Fig. 8 BET, surface images (SEM) (a), and XPS spectra (b) along with C 1s and O 1s of biochar samples (c). BA: before adsorption; AA: after adsorption.

XPS analysis provided clear evidence of PFOA adsorption, confirmed by the detection of fluorine (F 1s) peaks in the spectra (Fig. 8b). Significant changes were observed in the high-resolution C 1s and O 1s spectra before and after the adsorption process (Fig. 8c). In the case of the raw FRs biochar, the C 1s spectrum initially showed a dominance of C–C/C=C bonds, making up 72.3% of the total carbon species before PFOA adsorption, along with C–O groups at 21.2% and C=O groups at 6.5%. Following adsorption, the proportion of C–C/C=C bonds slightly increased to 73.7%, indicating a possible stabilization of these structures as they interacted with PFOA.²⁰ In contrast, the C–O and C=O groups decreased to 19.2% and 7.0%, respectively, suggesting that these functional groups actively participated in adsorption, promoting interactions with PFOA.⁴⁴ For the O 1s spectrum of raw FRs biochar, a reduction in O–C=O groups was observed, dropping from 36.7% to 33.0% after PFOA adsorption, while the C–O content increased from 30.8% to 36.2%. This shift suggests PFOA adsorption altered the surface chemistry, likely enhancing the biochar's binding affinity to the contaminant via the available C–O sites.⁴⁴

In contrast, the acid/glycerol + AEO biochar initially showed a C 1s composition consisting of 79.0% C–C/C=C bonds, 13.8% C–O groups, and 7.1% C=O groups. After PFOA adsorption, the C–C/C=C content decreased to 74.8%, while the C–O groups increased to 18.6%, and C=O slightly reduced to 6.5%. This change implies that the interaction with PFOA disrupted the stable C–C structures, making more C–O groups available for binding, thus improving adsorption efficiency.⁴⁵ The O 1s spectrum for this biochar sample remained relatively stable, with O–C=O groups showing a slight increase from 41.4% to 47.4% after adsorption. This stability indicates that oxygen-containing functional groups in the biochar were preserved, potentially enhancing its capacity to interact with PFOA and other contaminants. Overall, the XPS analysis revealed dynamic alterations in the surface chemistry of both biochar samples during PFOA adsorption. The raw FRs biochar demonstrated stabilization of C–C/C=C structures, while the acid/glycerol + AEO biochar showed increased availability of C–O and O–C=O groups, pointing to different interaction mechanisms with PFOA. These findings highlight the critical role of functional group dynamics in boosting biochar's adsorption capacity, reinforcing its potential for effective environmental remediation.

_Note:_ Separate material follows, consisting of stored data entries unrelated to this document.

(* ===== verification/FolderScan.v ===== *)
(** * The scan of a folder (lib/model/folder.go)

    What a folder does with the results of the walk, and the pass over its
    database that finds deleted and ignored items, with the batches in which
    both are written.  The walk itself is [ScanWalk]; here its results arrive
    on a channel. *)
From Stdlib Require Import ZArith List Lia.
From Stdlib Require Import Strings.Byte.
From stdpp Require Import base list option gmap numbers tactics.
From S2P Require Import Prelude GoLib Vector FileInfo FileInfoWire PullQueue Paths Disk PullItems ScanWalk EncryptedNames.

#[local] Open Scope Z_scope.

(** ** Configuration *)

Inductive FolderType := FolderTypeSendReceive | FolderTypeSendOnly | FolderTypeReceiveOnly | FolderTypeReceiveEncrypted.
Definition isReceive (t : FolderType) : bool :=
  match t with FolderTypeReceiveOnly | FolderTypeReceiveEncrypted => true | _ => false end.
Definition isEncrypted (t : FolderType) : bool := match t with FolderTypeReceiveEncrypted => true | _ => false end.

(** [f.localFlags], as the constructors of the folder types set it. *)
Definition localFlags (t : FolderType) : Z := if isReceive t then FlagLocalReceiveOnly else 0.

Record folderScanCfg :=
  { sf_Type : FolderType; sf_IgnorePerms : bool; sf_SyncOwnership : bool; sf_SendOwnership : bool; sf_SyncXattrs : bool;
    sf_SendXattrs : bool; sf_shortID : Z; sf_modTimeWindow : Z; sf_IncrementalScan : bool; sf_incrementalCache : bool;
    sf_incrementalSnapshot : bool }.

(** ** Forced rescans, scan errors *)

Record FileError := { fe_Path : bytes; fe_Err : disk_err }.
Definition newScanError (scanErrors : list FileError) (path : bytes) (err : disk_err) : list FileError :=
  scanErrors ++ [{| fe_Path := path; fe_Err := err |}].
Definition clearScanErrors (subDirs : list bytes) (scanErrors : list FileError) : list FileError :=
  match subDirs with
  | [] => []
  | _ => List.filter (fun fe => negb (existsb (fun sub => bool_decide (fe_Path fe = sub) || IsParent (fe_Path fe) sub) subDirs)) scanErrors
  end.

(** ** Batches with effects *)

(** [FileInfoBatch.Flush] and [FlushIfFull] with a function that acts on the disk
    and the database; the state of the function is the batch's [world]. *)
Section Batches.
Context {W : Type} (flushFn : list FileInfo -> W -> prog (W * option disk_err)).
Abbreviation batch := (@FileInfoBatch disk_err W).
Definition prog_Flush (b : batch) : prog (batch * option disk_err) :=
  match berror b with
  | Some e => mret (b, Some e)
  | None =>
      if is_nil (infos b) then mret (b, None)
      else
        r ← flushFn (infos b) (world b);
        mret (match r.2 with
              | None => (batch_Reset {| infos := infos b; bsize := bsize b; berror := None; world := r.1 |}, None)
              | Some e => ({| infos := infos b; bsize := bsize b; berror := Some e; world := r.1 |}, Some e)
              end)
  end.
Definition prog_FlushIfFull (b : batch) : prog (batch * option disk_err) :=
  match berror b with
  | Some e => mret (b, Some e)
  | None => if batch_Full b then prog_Flush b else mret (b, None)
  end.
(** [Append] panics on a failed batch, and if the file cannot be encoded. *)
Definition prog_Append (protoSize : bep_FileInfo -> Z) (f : FileInfo) (b : batch) : prog batch :=
  match batch_Append protoSize f b with
  | (b, Ret _) => mret b
  | _ => Call Panics (fun e => match e : Empty_set with end)
  end.
End Batches.
Definition empty_batch {W} (w : W) : @FileInfoBatch disk_err W := {| infos := []; bsize := 0; berror := None; world := w |}.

3.6.3. Mechanism of PFOA adsorption on biochar samples. The adsorption of PFOA on biochar surfaces is governed by a complex interplay of mechanisms influenced by the distinct physicochemical properties of each biochar (Fig. 9a). Electrostatic interactions are crucial, as the negatively charged carboxylate group of PFOA interacts with positively charged sites on the biochar.²¹ Both raw FRs and acid/glycerol + AEO biochars contain functional groups like carboxyl and hydroxyl that can become protonated under certain pH conditions, enhancing electrostatic attraction toward PFOA molecules.²¹ Hydrogen bonding also plays a significant role, facilitated by the presence of polar functional groups such as hydroxyl (–OH), carboxyl (–COOH), and carbonyl (C=O) on the biochar surfaces.²⁰ Due to its chemical modification, the acid/glycerol + AEO biochar has a higher density of oxygen-containing groups, enabling more extensive hydrogen bonding compared to raw FRs biochar, which enhances its adsorption capacity. Hydrophobic interactions are another key mechanism driven by the hydrophobic nature of PFOA's fluorinated tail.⁴⁶ Both biochars’ aromatic and aliphatic structures provide hydrophobic domains that promote adsorption through van der Waals forces. Raw FRs biochar, with a higher content of stable C–C/C=C bonds, exhibits stronger hydrophobic interactions than acid/glycerol + AEO biochar, which has more hydrophilic C–O groups. This is reflected in contact angle measurements, where raw FRs biochar shows a higher contact angle (88°), indicating greater hydrophobicity compared to acid/glycerol + AEO biochar (66.4°) (Fig. 9b).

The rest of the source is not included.